Primary Hyperoxaluria-1: A Pediatric Presentation
The first case revolves around a 3-month-old male infant exhibiting loose stools; reduced oral intake; decreased activity; edema; and a peeling rash on the cheeks, lips, and genitalia. This clinical presentation prompted a investigation, revealing bilateral hyperechoic kidneys with increased cortical echogenicity on kidney ultrasound and diffusely calcified renal cortices on computed tomography scan. The subsequent renal biopsy confirmed the diagnosis of “oxalate nephropathy,” and genetic testing pinpointed the deficiency of alanine:glyoxylate aminotransferase, defining it as PH1.

The significance of this case lies not only in the rarity of PH1 but also in the urgency it imparts for early diagnosis and intervention. The child underwent conservative management initially, followed by peritoneal dialysis and eventual transition to intermittent hemodialysis. This underscores the critical role of prompt recognition and a multi-disciplinary approach in mitigating the devastating effects of PH1, particularly in pediatric populations.

Primary Hyperoxaluria-2: Navigating a Lifelong Challenge
The second case report centers around a 26-year-old male with PH2, a less common variant characterized by glyoxylate metabolism alterations. The patient’s journey with PH2 began in childhood, marked by recurrent nephrolithiasis that eventually culminated in ESRD. Genetic testing became instrumental in unraveling the underlying cause, revealing a heterozygous missense variant in the GRHPR gene.

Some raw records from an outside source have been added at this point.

Open Scope Z_scope.
Open Scope sm_scope.

(** ** The domain *)

Record SearchResult : Type := mkSearchResult {
  srExternalRef : string;
  srTitle : string;
  srArtist : string;
  srCoverURL : string;
  srDurationMs : Z;
}.

Record ResolvedMedia : Type := mkResolved {
  rmExternalRef : string;
  rmTitle : string;
  rmArtist : string;
  rmCoverURL : string;
  rmPlayableURL : string;
  rmDurationMs : Z;
}.

(** [providerv1.ProviderName]. *)
Definition ProviderName : Type := Z.
Definition PROVIDER_SPOTIFY : ProviderName := 1.
Definition PROVIDER_YOUTUBE : ProviderName := 2.

(** ** The stores *)

(** A row of [resolution_cache]: title, artist, cover and duration. *)
Record CacheRow : Type := mkCacheRow {
  crTitle : string;
  crArtist : string;
  crCoverURL : string;
  crDurationMs : Z;
}.

(** The table, and Redis: values with their expiry. *)
Record ProviderDB : Type := mkProviderDB {
  pdResolutions : gmap (string * string) CacheRow;   (* (provider, external_ref) *)
  pdTokens : gmap string (string * time);
}.
Definition set_pdResolutions f (d : ProviderDB) : ProviderDB := mkProviderDB (f (pdResolutions d)) (pdTokens d).
Definition set_pdTokens f (d : ProviderDB) : ProviderDB := mkProviderDB (pdResolutions d) (f (pdTokens d)).

(** What Redis answers to the [n]-th interaction. *)
Class RedisEnv : Type := redis_fault : nat -> option error.

Section repos.
Context `{Env} `{RedisEnv}.

Definition ResolutionCacheRepo_Get (provider externalRef : string) : SM ProviderDB ResolvedMedia :=
  row <- smapErr (scanErr "resolution" (provider +:+ ":" +:+ externalRef) "resolution_cache_repo: get")
           (queryRow (fun db => pdResolutions db !! (provider, externalRef))) ;;
  sret (mkResolved externalRef (crTitle row) (crArtist row) (crCoverURL row) "" (crDurationMs row)).

(** [resolved_at] is not read. *)
Definition ResolutionCacheRepo_Upsert (provider : string) (m : ResolvedMedia) : SM ProviderDB unit :=
  smapErr (EWrap "resolution_cache_repo: upsert") (stmt (fun db =>
    if 32 <? charCount provider then Err (EMsg "value too long for type character varying(32)")
    else if 255 <? charCount (rmExternalRef m) then Err (EMsg "value too long for type character varying(255)")
    else if 255 <? charCount (rmTitle m) then Err (EMsg "value too long for type character varying(255)")
    else if 255 <? charCount (rmArtist m) then Err (EMsg "value too long for type character varying(255)")
    else Ok (tt, set_pdResolutions (insert (provider, rmExternalRef m)
                   (mkCacheRow (rmTitle m) (rmArtist m) (rmCoverURL m) (rmDurationMs m))) db))).

(** [Client.Get]: a missing or expired key is the empty string. *)
Definition Redis_Get (key : string) : SM ProviderDB string := fun s =>
  match redis_fault (sn s) with
  | Some e => (Err (EWrap "redis: get" e), step_n s)
  | None =>
      (Ok match pdTokens (sdb s) !! key with
          | Some (v, expiry) => if env_now (sn s) <? expiry then v else ""
          | None => ""
          end, step_n s)
  end.

Definition Redis_Set (key value : string) (ttl : duration) : SM ProviderDB unit := fun s =>
  match redis_fault (sn s) with
  | Some e => (Err (EWrap "redis: set" e), step_n s)
  | None => (Ok tt, mkSt (set_pdTokens (insert key (value, env_now (sn s) + ttl)) (sdb s)) (S (sn s)) (saborted s))
  end.
End repos.

(** ** HTTP *)

Inductive httpMethod : Type := GET | POST.
Inductive httpAuth : Type := NoAuth | Basic (user password : string) | Bearer (token : string).

Record httpRequest : Type := mkRequest {
  hrMethod : httpMethod;
  hrURL : string;
  hrQuery : list (string * string);
  hrForm : list (string * string);
  hrAuth : httpAuth;
}.

(** The decoded JSON payloads. *)
Record tokenResponse : Type := mkTokenResponse { tpAccessToken : string; tpExpiresIn : Z }.
Record track : Type := mkTrack {
  tkID : string;
  tkName : string;
  tkArtists : list string;        (* names *)
  tkImages : list string;         (* URLs *)
  tkDurationMS : Z;               (* int64 *)
}.
Record oembedResponse : Type := mkOembed { oeTitle : string; oeAuthorName : string; oeThumbnailURL : string }.

Inductive httpBody : Type :=
| BodyToken (t : tokenResponse)
| BodyTracks (l : list track)
| BodyTrack (t : track)
| BodyOembed (o : oembedResponse).

(** [http.Client.Do] with the body read: the status and the body, [None] for a
    body that [json.Unmarshal] refuses.  A body decodes as what the address
    serves.  [urlPathEscape] is [url.PathEscape]. *)
Class HttpClient : Type := {
  httpDo : nat -> httpRequest -> res error (Z * option httpBody);
  urlPathEscape : string -> string;
}.

Definition StatusOK : Z := 200.

(** ** The interface *)

Definition ErrSearchUnsupported : error := EMsg "provider: search is not supported for this provider".
Definition isSearchUnsupported (e : error) : bool :=
  match e with EMsg m => bool_decide (m = "provider: search is not supported for this provider") | _ => false end.

(** [ports.ExternalProvider] and [ports.SpotifyProvider]: the token is used by
    Spotify only. *)
Record ExternalProvider : Type := mkExternal {
  epSearch : string -> Z -> SM ProviderDB (list SearchResult);
  epResolve : string -> string -> SM ProviderDB ResolvedMedia;   (* reference, user token *)
}.

(** ** Spotify *)

Definition tokenURL : string := "https://accounts.spotify.com/api/token".
Definition searchURL : string := "https://api.spotify.com/v1/search".
Definition tracksURL : string := "https://api.spotify.com/v1/tracks/".
Definition clientCredsCacheKey : string := "provider-service:spotify:client-credentials-token".
Definition tokenCacheMargin : duration := Minute.

Definition artistName (artists : list string) : string := default "" (head artists).
Definition coverURL (images : list string) : string := default "" (head images).

Section spotify.
Context `{Env} `{RedisEnv} `{HttpClient}.
Context (clientID clientSecret : string) (cache : bool).   (* a nil cache disables caching *)

Definition cachedToken : SM ProviderDB string :=
  if cache then
    r <- stry (Redis_Get clientCredsCacheKey) ;;
    sret match r with Ok tok => tok | Err _ => "" end
  else sret "".

Definition tokenTTL (expiresIn : Z) : duration :=
  let ttl := int64 (int64 (expiresIn * Second) - tokenCacheMargin) in
  if ttl <? Minute then Minute else ttl.

Definition getClientCredentialsToken : SM ProviderDB string :=
  tok <- cachedToken ;;
  if negb (bool_decide (tok = "")) then sret tok
  else
    resp <- smapErr (EWrap "spotify: token request") (lift (fun n => httpDo n
              (mkRequest POST tokenURL [] [("grant_type", "client_credentials")] (Basic clientID clientSecret)))) ;;
    if negb (resp.1 =? StatusOK) then sfail (EMsg "spotify: token: status")
    else match resp.2 with
         | Some (BodyToken parsed) =>
             if bool_decide (tpAccessToken parsed = "") then sfail (EMsg "spotify: token: empty access_token")
             else
               (if cache then
                  stry (Redis_Set clientCredsCacheKey (tpAccessToken parsed) (tokenTTL (tpExpiresIn parsed))) ;;; sret tt
                else sret tt) ;;;
               sret (tpAccessToken parsed)
         | _ => sfail (EMsg "spotify: token decode")
         end.

Definition Spotify_Search (query : string) (limit : Z) : SM ProviderDB (list SearchResult) :=
  token <- getClientCredentialsToken ;;
  resp <- smapErr (EWrap "spotify: search request") (lift (fun n => httpDo n
            (mkRequest GET searchURL [("q", query); ("type", "track"); ("limit", pretty limit)] [] (Bearer token)))) ;;
  if negb (resp.1 =? StatusOK) then sfail (EMsg "spotify: search: status")
  else match resp.2 with
       | Some (BodyTracks items) =>
           sret (map (fun it => mkSearchResult (tkID it) (tkName it) (artistName (tkArtists it)) (coverURL (tkImages it))
                                  (tkDurationMS it)) items)
       | _ => sfail (EMsg "spotify: search decode")
       end.

Definition Spotify_Resolve (externalRef userToken : string) : SM ProviderDB ResolvedMedia :=
  token <- (if bool_decide (userToken = "") then getClientCredentialsToken else sret userToken) ;;
  resp <- smapErr (EWrap "spotify: track request") (lift (fun n => httpDo n
            (mkRequest GET (tracksURL +:+ urlPathEscape externalRef) [] [] (Bearer token)))) ;;
  if resp.1 =? 404 then sfail (ENotFound "spotify track" externalRef)
  else if negb (resp.1 =? StatusOK) then sfail (EMsg "spotify: track: status")
  else match resp.2 with
       | Some (BodyTrack t) =>
           if bool_decide (tkID t = "") then sfail (ENotFound "spotify track" externalRef)
           else sret (mkResolved (tkID t) (tkName t) (artistName (tkArtists t)) (coverURL (tkImages t))
                        ("https://open.spotify.com/track/" +:+ tkID t) (tkDurationMS t))
       | _ => sfail (EMsg "spotify: track decode")
       end.

Definition spotifyClient : ExternalProvider := mkExternal Spotify_Search Spotify_Resolve.
End spotify.

(** ** YouTube *)

Definition defaultBaseURL : string := "https://www.youtube.com".

Section youtube.
Context `{Env} `{HttpClient}.

Definition YouTube_Search (query : string) (limit : Z) : SM ProviderDB (list SearchResult) :=
  sfail ErrSearchUnsupported.

Definition YouTube_Resolve (externalRef : string) : SM ProviderDB ResolvedMedia :=
  resp <- smapErr (EWrap "youtube: request") (lift (fun n => httpDo n
            (mkRequest GET (defaultBaseURL +:+ "/oembed")
               [("url", "https://www.youtube.com/watch?v=" +:+ externalRef); ("format", "json")] [] NoAuth))) ;;
  if (resp.1 =? 400) || (resp.1 =? 401) || (resp.1 =? 403) || (resp.1 =? 404)
  then sfail (ENotFound "youtube video" externalRef)
  else if negb (resp.1 =? StatusOK) then sfail (EMsg "youtube: status")
  else match resp.2 with
       | Some (BodyOembed o) =>
           sret (mkResolved externalRef (oeTitle o) (oeAuthorName o) (oeThumbnailURL o)
                   ("https://www.youtube.com/watch?v=" +:+ externalRef) 0)
       | _ => sfail (EMsg "youtube: decode")
       end.

Definition youtubeClient : ExternalProvider := mkExternal YouTube_Search (fun externalRef _ => YouTube_Resolve externalRef).
End youtube.

(** ** The client of the auth service *)

(** [GetProviderToken] of the auth service, over the network. *)
Class AuthService : Type := authProviderToken : nat -> string -> string -> res error string.

Definition GetUserToken `{AuthService} (userID provider : string) : SM ProviderDB string :=
  if bool_decide (userID = "") || bool_decide (provider = "")
  then sfail (EMsg "authclient: user_id and provider are required")
  else
    token <- smapErr (EWrap "authclient: get provider token") (lift (fun n => authProviderToken n userID provider)) ;;
    if bool_decide (token = "") then sfail (EMsg "authclient: get provider token: empty access token")
    else sret token.

(** ** The handlers *)

Definition defaultSearchLimit : Z := 20.
Definition maxSearchLimit : Z := 50.

(** The limit of the request is a [uint32]; zero is a missing one. *)
Definition searchLimit (l : Z) : Z :=
  let limit := if 0 <? l then l else defaultSearchLimit in
  if maxSearchLimit <? limit then maxSearchLimit else limit.

Definition invalidProvider : error :=
  EVb (InvalidArgumentFor "vibesync.provider" "INVALID_PROVIDER"
         "provider must be PROVIDER_NAME_SPOTIFY or PROVIDER_NAME_YOUTUBE").
Definition providerDisabled (name : string) : error :=
  EVb (FailedPrecondition "vibesync.provider" "PROVIDER_DISABLED" (name +:+ " provider is not enabled")).

Definition providerSlug (p : ProviderName) : res error string :=
  if p =? PROVIDER_SPOTIFY then Ok "spotify"
  else if p =? PROVIDER_YOUTUBE then Ok "youtube"
  else Err invalidProvider.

This case not only underscores the long-term implications of PH2 but also emphasizes the pivotal role of genetic testing in its diagnosis and management. Early identification of the genetic variant allowed for strategic planning to delay progression to ESRD. However, it also highlights the ongoing challenges in the post-transplantation phase, where diligent preventive measures are imperative to mitigate the risk of hyperoxaluria-related graft damage.

Common Threads and Future Directions
Although PH1 and PH2 differ in their genetic origins, both cases underscore the critical importance of early detection, genetic testing, and a comprehensive treatment approach. The cases highlight the potential for conservative management, dialysis, and transplantation as crucial components in the care continuum for these patients.

Moving forward, the integration of genetic testing into routine clinical practice emerges as a pivotal step in managing primary hyperoxalurias effectively. This not only allows for precise diagnosis but also enables tailored interventions, potentially altering the natural course of the disease. Furthermore, these cases prompt a deeper exploration of preventive strategies post-transplantation, aiming to optimize long-term outcomes and safeguard against the relentless impact of hyperoxaluria.

Kashiv P, Dubey S, Sejpal KN, et al. Young Male With End-Stage Renal Disease Due to Primary Hyperoxaluria Type 2: A Rare Presentation. Cureus. 2023;15(10):e46555. doi: 10.7759/cureus.46555. PMID: 37933374; PMCID: PMC10625654.

Mittal A, Jain H, Singh A, et al. A Rare Sparkle: A Case of Calcified Kidneys in a Young Infant With Renal Failure. Cureus. 2023;15(10):e46827. doi: 10.7759/cureus.46827. PMID: 37954792; PMCID: PMC10636571.